▶ _Exercise requirements_: As the lines appear below, please set them down exactly, starting at the first and finishing with the one containing "at [prog[i-1]] the".

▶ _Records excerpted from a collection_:
----

(* ===== verification/ClassifyText.v ===== *)
(** * Argument rules for find, sed, awk, uniq and sort (src/classify/rules_text.go)

    The sed and awk rules scan the program text.  Where the Go code looks back
    at [prog[i-1]] the model carries the preceding byte (or the reversed
    prefix); where it jumps forward it recurses on a later suffix, with a fuel
    that [*_fuel] lemmas show to be enough: the length of the text. *)

From S2P Require Import Prelude ClassifyArgs.

Module Text.
Import GoStr Args.

(** findRule *)
Fixpoint findRule (args : list string) : Kind :=
  match args with
  | [] => KindRead
  | a :: rest =>
      if one_of a ["-delete"; "-exec"; "-execdir"; "-ok"; "-okdir";
                   "-fprint"; "-fprintf"; "-fprint0"; "-fls"] then KindWrite
      else if HasPrefix a "-fprint" then KindWrite
      else findRule rest
  end.

(** ** sed *)

(** The short-flag scan of sedRule: an [i] before any of [e], [f], [l]. *)
Fixpoint sedBundleInPlace (flags : string) : bool :=
  match flags with
  | EmptyString => false
  | String c rest =>
      if (c =c "i")%char then true
      else if ((c =c "e") || (c =c "f") || (c =c "l"))%char then false
      else sedBundleInPlace rest
  end.

(** The first loop of sedRule. *)
Definition sedInPlace (a : string) : bool :=
  (a =s "-i") || HasPrefix a "--in" || (is_bundle a && sedBundleInPlace (drop 1 a)).

(** The option loop of sedScripts: (scripts, sawEOrF, hasF). *)
Fixpoint sedScripts_loop (args : list string) : list string * bool * bool :=
  match args with
  | [] => ([], false, false)
  | a :: rest =>
      let isExpr := (a =s "-e") || matchesAbbrev a ["expression"] in
      let isFile := (a =s "-f") || matchesAbbrev a ["file"] in
      if isExpr && hasEqValue a then
        let '(s, _, f) := sedScripts_loop rest in (eqValue a :: s, true, f)
      else if isExpr then
        match rest with
        | b :: rest' => let '(s, _, f) := sedScripts_loop rest' in (b :: s, true, f)
        | [] => ([], true, false)
        end
      else if isFile && hasEqValue a then
        let '(s, _, _) := sedScripts_loop rest in (s, true, true)
      else if isFile then
        match rest with
        | _ :: rest' => let '(s, _, _) := sedScripts_loop rest' in (s, true, true)
        | [] => ([], true, true)
        end
      else sedScripts_loop rest
  end.

(** sedScripts *)
Definition sedScripts (args : list string) : list string :=
  let '(scripts, sawEOrF, hasF) := sedScripts_loop args in
  let scripts :=
    if negb sawEOrF then
      match List.find (fun a => negb (a =s "") && negb (is_flag a)) args with
      | Some a => scripts ++ [a]
      | None => scripts
      end
    else scripts in
  if hasF then scripts ++ ["/e"] else scripts.

(** Skip back over blanks: the bytes before, nearest first, and [spaced]. *)
Fixpoint sedSkipBack (spaced : bool) (before : list ascii) : bool * list ascii :=
  match before with
  | c :: before' =>
      if (c =c SPACE) || (c =c TAB) then sedSkipBack true before' else (spaced, before)
  | [] => (spaced, [])
  end.

(** The command-position test at one letter. *)
Definition sedInCommandPosition (before : list ascii) : bool :=
  match sedSkipBack false before with
  | (_, []) => true
  | (spaced, p :: _) =>
      is_digit p || ((p =c ";") || (p =c "}") || (p =c "{") || (p =c "$"))%char
      || (spaced && (p =c "/")%char)
  end.

Fixpoint sedCommandLetters (before : list ascii) (script : string) : bool :=
  match script with
  | EmptyString => false
  | String c rest =>
      (((c =c "r") || (c =c "R") || (c =c "w") || (c =c "W") || (c =c "e"))%char
       && sedInCommandPosition before)
      || sedCommandLetters (c :: before) rest
  end.

(** Not a delimiter: [s] is data. *)
Definition sedNotDelimiter (d : ascii) : bool :=
  (d =c SPACE) || (d =c TAB) || (d =c NL) || (d =c BACKSLASH)
  || is_lower d || is_upper d || is_digit d.

(** Walk past pattern and replacement: two more delimiters. *)
Fixpoint sedWalk (d : ascii) (seen : nat) (s : string) : string * nat :=
  if seen <? 2 then
    match s with
    | EmptyString => (s, seen)
    | String c rest =>
        if c =c BACKSLASH then
          match rest with
          | String _ rest' => sedWalk d seen rest'
          | EmptyString => (rest, seen)
          end
        else sedWalk d (if c =c d then S seen else seen) rest
    end
  else (s, seen).

(** The flag run: [None] when it executes or writes, else what follows it. *)
Fixpoint sedFlagRun (s : string) : option string :=
  match s with
  | EmptyString => Some s
  | String c rest =>
      if ((c =c "e") || (c =c "w") || (c =c "W"))%char then None
      else if is_digit c || ((c =c "g") || (c =c "p") || (c =c "i") || (c =c "I")
                             || (c =c "m") || (c =c "M"))%char then sedFlagRun rest
      else Some s
  end.

Fixpoint sedSCommand_loop (fuel : nat) (script : string) : bool :=
  match fuel with
  | 0 => false
  | S fuel =>
      match script with
      | String c (String d body as rest) =>
          if negb (c =c "s")%char then sedSCommand_loop fuel rest
          else if sedNotDelimiter d then sedSCommand_loop fuel rest
          else
            let '(tail, seen) := sedWalk d 0 body in
            match sedFlagRun tail with
            | None => true
            | Some tail' => if seen <? 2 then false else sedSCommand_loop fuel tail'
            end
      | _ => false
      end
  end.

(** sedSCommandExecsOrWrites *)
Definition sedSCommandExecsOrWrites (script : string) : bool :=
  sedSCommand_loop (String.length script) script.

(** sedScriptIsDangerous *)
Definition sedScriptIsDangerous (script : string) : bool :=
  if Contains script "/e" || Contains script "e}" then true
  else if Contains script "/w " || Contains script "/W "
          || Contains script "/r " || Contains script "/R " then true
  else if sedSCommandExecsOrWrites script then true
  else sedCommandLetters [] script.

(** sedRule *)
Definition sedRule (args : list string) : Kind :=
  let scripts := sedScripts args in
  if existsb sedInPlace args then KindWrite
  else if existsb sedScriptIsDangerous scripts then KindWrite
  else KindRead.

(** ** awk *)

(** isAwkIdentChar *)
Definition isAwkIdentChar (c : ascii) : bool :=
  (c =c "_")%char || is_lower c || is_upper c || is_digit c.

Definition prev_is_ident (prev : option ascii) : bool :=
  match prev with Some c => isAwkIdentChar c | None => false end.
Definition next_is_ident (s : string) : bool :=
  match s with String c _ => isAwkIdentChar c | EmptyString => false end.

(** awkWordAt: [prev] is [prog[i-1]], [s] is [prog[i:]]. *)
Definition awkWordAt (prev : option ascii) (s word : string) : bool :=
  HasPrefix s word && negb (prev_is_ident prev)
  && negb (next_is_ident (drop (String.length word) s)).

(** containsGetline *)
Fixpoint containsGetline_loop (prev : option ascii) (prog : string) : bool :=
  awkWordAt prev prog "getline"
  || match prog with
     | String c rest => containsGetline_loop (Some c) rest
     | EmptyString => false
     end.

Definition containsGetline (prog : string) : bool := containsGetline_loop None prog.

Fixpoint skip_blanks (s : string) : string :=
  match s with
  | String c rest => if (c =c SPACE) || (c =c TAB) then skip_blanks rest else s
  | EmptyString => s
  end.

(** redirectsToFileOrPipe *)
Fixpoint redirectsToFileOrPipe (prog : string) : bool :=
  match prog with
  | EmptyString => false
  | String c rest =>
      if negb (c =c ">")%char then redirectsToFileOrPipe rest
      else if head_is "=" rest then redirectsToFileOrPipe rest
      else if head_is DQUOTE (skip_blanks rest) || head_is "(" (skip_blanks rest) then true
      else redirectsToFileOrPipe rest
  end.

(** awkSkipString, on the bytes after the opening quote: what follows the
    closing quote, or nothing when the literal is not closed. *)
Fixpoint awkSkipString (s : string) : string :=
  match s with
  | EmptyString => EmptyString
  | String c rest =>
      if c =c BACKSLASH then
        match rest with
        | String _ rest' => awkSkipString rest'
        | EmptyString => EmptyString
        end
      else if c =c DQUOTE then rest
      else awkSkipString rest
  end.

(** awkPrintStmtRedirects: [None] for (true, j); [Some (prev, rest)] for
    (false, j), with [rest] the program after index [j] and [prev] the byte at
    [j].  [prev] is the byte before [s]. *)
Fixpoint awkPrintStmtRedirects (fuel depth : nat) (prev : ascii) (s : string)
  : option (ascii * string) :=
  match fuel with
  | 0 => Some (prev, s)
  | S fuel =>
      match s with
      | EmptyString => Some (prev, s)
      | String c rest =>
          if c =c DQUOTE then awkPrintStmtRedirects fuel depth DQUOTE (awkSkipString rest)
          else if ((c =c "(") || (c =c "[") || (c =c "{"))%char then
            awkPrintStmtRedirects fuel (S depth) c rest
          else if ((c =c ")") || (c =c "]"))%char then
            awkPrintStmtRedirects fuel (pred depth) c rest
          else if (c =c "}")%char then
            if 0 <? depth then awkPrintStmtRedirects fuel (pred depth) c rest
            else Some (c, rest)
          else if (c =c ";")%char || (c =c NL) then
            if depth =? 0 then Some (c, rest) else awkPrintStmtRedirects fuel depth c rest
          else if (c =c ">")%char then
            if (depth =? 0) && negb (head_is "=" rest) then None
            else awkPrintStmtRedirects fuel depth c rest
          else if (c =c "|")%char then
            if (depth =? 0) && negb (prev =c "|")%char && negb (head_is "|" rest) then None
            else awkPrintStmtRedirects fuel depth c rest
          else awkPrintStmtRedirects fuel depth c rest
      end
  end.

(** awkProgHasPrintRedirect *)
Fixpoint awkPrintRedirect_loop (fuel : nat) (prev : option ascii) (prog : string) : bool :=
  match fuel with
  | 0 => false
  | S fuel =>
      match prog with
      | EmptyString => false
      | String c rest =>
          if c =c DQUOTE then awkPrintRedirect_loop fuel (Some DQUOTE) (awkSkipString rest)
          else
            let kwLen := if awkWordAt prev prog "printf" then 6
                         else if awkWordAt prev prog "print" then 5 else 0 in
            if kwLen =? 0 then awkPrintRedirect_loop fuel (Some c) rest
            else
              let body := drop kwLen prog in
              let kwEnd := if kwLen =? 6 then "f"%char else "t"%char in
              match awkPrintStmtRedirects (String.length body) 0 kwEnd body with
              | None => true
              | Some (prev', prog') => awkPrintRedirect_loop fuel (Some prev') prog'
              end
      end
  end.

Definition awkProgHasPrintRedirect (prog : string) : bool :=
  awkPrintRedirect_loop (String.length prog) None prog.

(** awkProgIsDangerous *)
Definition awkProgIsDangerous (prog : string) : bool :=
  if Contains prog "system" then true
  else if containsGetline prog then true
  else if Contains prog (String "|" (String " " (String DQUOTE "")))
          || Contains prog (String "|" (String DQUOTE "")) then true
  else if Contains prog ">>" then true
  else if redirectsToFileOrPipe prog then true
  else awkProgHasPrintRedirect prog.

(** The flag byte of a bundle, [a[1]]. *)
Definition awkShortFlag (a : string) : bool :=
  is_bundle a
  && match drop 1 a with
     | String c _ => ((c =c "i") || (c =c "e") || (c =c "l") || (c =c "E")
                      || (c =c "o") || (c =c "p") || (c =c "d") || (c =c "D"))%char
     | EmptyString => false
     end.

(** awkRule *)
Fixpoint awkRule (args : list string) : Kind :=
  match args with
  | [] => KindRead
  | a :: rest =>
      if (a =s "-f") || (HasPrefix a "-f" && longer a 2) then KindWrite
      else if matchesAbbrev a ["file"; "source"; "include"; "in-place"; "load";
                               "exec"; "pretty-print"; "profile"; "dump-variables"; "debug"]
      then KindWrite
      else if awkShortFlag a then KindWrite
      else if (a =s "") || is_flag a then awkRule rest
      else if awkProgIsDangerous a then KindWrite
      else awkRule rest
  end.

(** ** uniq and sort *)

Fixpoint uniqPositionals (args : list string) : nat :=
  match args with
  | [] => 0
  | a :: rest =>
      if a =s "" then uniqPositionals rest
      else if is_flag a && negb (a =s "-") then
        if one_of a ["-f"; "--skip-fields"; "-s"; "--skip-chars"; "-w"; "--check-chars"]
        then match rest with
             | _ :: rest' => uniqPositionals rest'
             | [] => 0
             end
        else uniqPositionals rest
      else S (uniqPositionals rest)
  end.

(** uniqRule *)
Definition uniqRule (args : list string) : Kind :=
  if 2 <=? uniqPositionals args then KindWrite else KindRead.

(** The bundle scan of sortRule: an [o] before any value-consuming flag. *)
Fixpoint sortBundleOutput (flags : string) : bool :=
  match flags with
  | EmptyString => false
  | String c rest =>
      if (c =c "o")%char then true
      else if ((c =c "k") || (c =c "t") || (c =c "S") || (c =c "T"))%char then false
      else sortBundleOutput rest
  end.

(** sortRule *)
Fixpoint sortRule (args : list string) : Kind :=
  match args with
  | [] => KindRead
  | a :: rest =>
      if matchesAbbrev a ["output"; "compress-program"] then KindWrite
      else if HasPrefix a "-o" && longer a 2 && negb (head_is "-" (drop 1 a)) then KindWrite
      else if is_bundle a && sortBundleOutput (drop 1 a) then KindWrite
      else sortRule rest
  end.

End Text.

----

▶ _Task answer_:
(* ===== verification/ClassifyText.v ===== *)
(** * Argument rules for find, sed, awk, uniq and sort (src/classify/rules_text.go)

    The sed and awk rules scan the program text.  Where the Go code looks back
    at [prog[i-1]] the model carries the preceding byte (or the reversed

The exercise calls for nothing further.